_Task prompt_
Exact output of all the records is required.

Data for the task START

(** ** Types *)
(** The last field is what only a mount that a spec brings along can have. *)
Record VolumeMount := mkFullVolumeMount {
  vm_Name : string; vm_MountPath : string; vm_SubPath : string; vm_ReadOnly : bool; vm_MountPropagation : option string; vm_Given : fields }.
Definition mkVolumeMount (name mountPath subPath : string) (readOnly : bool) (propagation : option string) : VolumeMount :=
  mkFullVolumeMount name mountPath subPath readOnly propagation ∅.
Record KeyToPath := mkKeyToPath { kp_Key : string; kp_Path : string; kp_Mode : Z }.
Inductive VolumeProjection :=
| ConfigMapProjection (name : string)
| SecretProjection (name : string) (items : list KeyToPath).
Inductive VolumeSource :=
| ConfigMapVolumeSource (name : string) (items : list KeyToPath) (defaultMode : option Z) (optional : option bool)
| SecretVolumeSource (secretName : string) (items : list KeyToPath) (defaultMode : option Z)
| EmptyDirVolumeSource (medium : string) (sizeLimit : option Z)
| HostPathVolumeSource (path : string) (type : string)
| ProjectedVolumeSource (sources : list VolumeProjection)
| GivenVolumeSource (source : fields).
Record Volume := mkVolume { vol_Name : string; vol_Source : VolumeSource }.
Inductive EnvVarSource :=
| EnvValue (value : string)
| EnvFieldRef (apiVersion fieldPath : string)
| EnvSecretKeyRef (name key : string)
| EnvGiven (source : fields).
Record EnvVar := mkEnvVar { env_Name : string; env_Source : EnvVarSource }.
Record AppArmorProfile := mkAppArmorProfile { aa_Type : string; aa_LocalhostProfile : option string }.
Record SecurityContext := mkSecurityContext {
  sec_Privileged : option bool; sec_Add : list string; sec_Drop : list string; sec_Seccomp : option string;
  sec_ProcMount : option string; sec_AppArmorProfile : option AppArmorProfile; sec_RunAsUser : option Z; sec_RunAsGroup : option Z;
  sec_RunAsNonRoot : option bool; sec_ReadOnlyRootFilesystem : option bool; sec_AllowPrivilegeEscalation : option bool }.
(** Quantities are in billionths of bytes and of CPUs. *)
Abbreviation ResourceList := (gmap string Z).
Record ContainerPort := mkContainerPort { port_Name : string; port_ContainerPort : Z; port_Protocol : string }.
Record core_Container := mkCoreContainer {
  c_Name : string; c_Image : string; c_Command : list string; c_Args : list string; c_WorkingDir : string; c_Env : list EnvVar;
  c_RestartPolicy : option string; c_ImagePullPolicy : string; c_Ports : list ContainerPort; c_VolumeMounts : list VolumeMount;
  c_ReadinessProbe : option fields; c_LivenessProbe : option fields; c_SecurityContext : option SecurityContext;
  c_Limits : ResourceList; c_Requests : ResourceList;
  c_TerminationMessage : option (string * string) (* path and policy *) }.
(** A container of a pod: one that a spec brings along, or one that is rendered. *)
Inductive PodContainer := CustomContainer (container : fields) | Rendered (container : core_Container).
Record PersistentVolumeClaim := mkClaim {
  pvc_Name : string; pvc_Namespace : string; pvc_Labels : gmap string string; pvc_Spec : fields }.
Record PVCTemplateSpec := mkPVCTemplateSpec { pts_Name : string; pts_Spec : option fields }.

Data for the task END

_Exercise response_
(** ** Types *)
(** The last field is what only a mount that a spec brings along can have. *)
Record VolumeMount := mkFullVolumeMount {
  vm_Name : string; vm_MountPath : string; vm_SubPath : string; vm_ReadOnly : bool; vm_MountPropagation : option string; vm_Given : fields }.
Definition mkVolumeMount (name mountPath subPath : string) (readOnly : bool) (propagation : option string) : VolumeMount :=
  mkFullVolumeMount name mountPath subPath readOnly propagation ∅.
Record KeyToPath := mkKeyToPath { kp_Key : string; kp_Path : string; kp_Mode : Z }.
Inductive VolumeProjection :=
| ConfigMapProjection (name : string)
| SecretProjection (name : string) (items : list KeyToPath).
Inductive VolumeSource :=
| ConfigMapVolumeSource (name : string) (items : list KeyToPath) (defaultMode : option Z) (optional : option bool)
| SecretVolumeSource (secretName : string) (items : list KeyToPath) (defaultMode : option Z)
| EmptyDirVolumeSource (medium : string) (sizeLimit : option Z)
| HostPathVolumeSource (path : string) (type : string)
| ProjectedVolumeSource (sources : list VolumeProjection)
| GivenVolumeSource (source : fields).
Record Volume := mkVolume { vol_Name : string; vol_Source : VolumeSource }.
Inductive EnvVarSource :=
| EnvValue (value : string)
| EnvFieldRef (apiVersion fieldPath : string)
| EnvSecretKeyRef (name key : string)
| EnvGiven (source : fields).
Record EnvVar := mkEnvVar { env_Name : string; env_Source : EnvVarSource }.
Record AppArmorProfile := mkAppArmorProfile { aa_Type : string; aa_LocalhostProfile : option string }.
Record SecurityContext := mkSecurityContext {
  sec_Privileged : option bool; sec_Add : list string; sec_Drop : list string; sec_Seccomp : option string;
  sec_ProcMount : option string; sec_AppArmorProfile : option AppArmorProfile; sec_RunAsUser : option Z; sec_RunAsGroup : option Z;
  sec_RunAsNonRoot : option bool; sec_ReadOnlyRootFilesystem : option bool; sec_AllowPrivilegeEscalation : option bool }.
(** Quantities are in billionths of bytes and of CPUs. *)
Abbreviation ResourceList := (gmap string Z).
Record ContainerPort := mkContainerPort { port_Name : string; port_ContainerPort : Z; port_Protocol : string }.
Record core_Container := mkCoreContainer {
  c_Name : string; c_Image : string; c_Command : list string; c_Args : list string; c_WorkingDir : string; c_Env : list EnvVar;
  c_RestartPolicy : option string; c_ImagePullPolicy : string; c_Ports : list ContainerPort; c_VolumeMounts : list VolumeMount;
  c_ReadinessProbe : option fields; c_LivenessProbe : option fields; c_SecurityContext : option SecurityContext;
  c_Limits : ResourceList; c_Requests : ResourceList;
  c_TerminationMessage : option (string * string) (* path and policy *) }.
(** A container of a pod: one that a spec brings along, or one that is rendered. *)
Inductive PodContainer := CustomContainer (container : fields) | Rendered (container : core_Container).
Record PersistentVolumeClaim := mkClaim {
  pvc_Name : string; pvc_Namespace : string; pvc_Labels : gmap string string; pvc_Spec : fields }.
Record PVCTemplateSpec := mkPVCTemplateSpec { pts_Name : string; pts_Spec : option fields }.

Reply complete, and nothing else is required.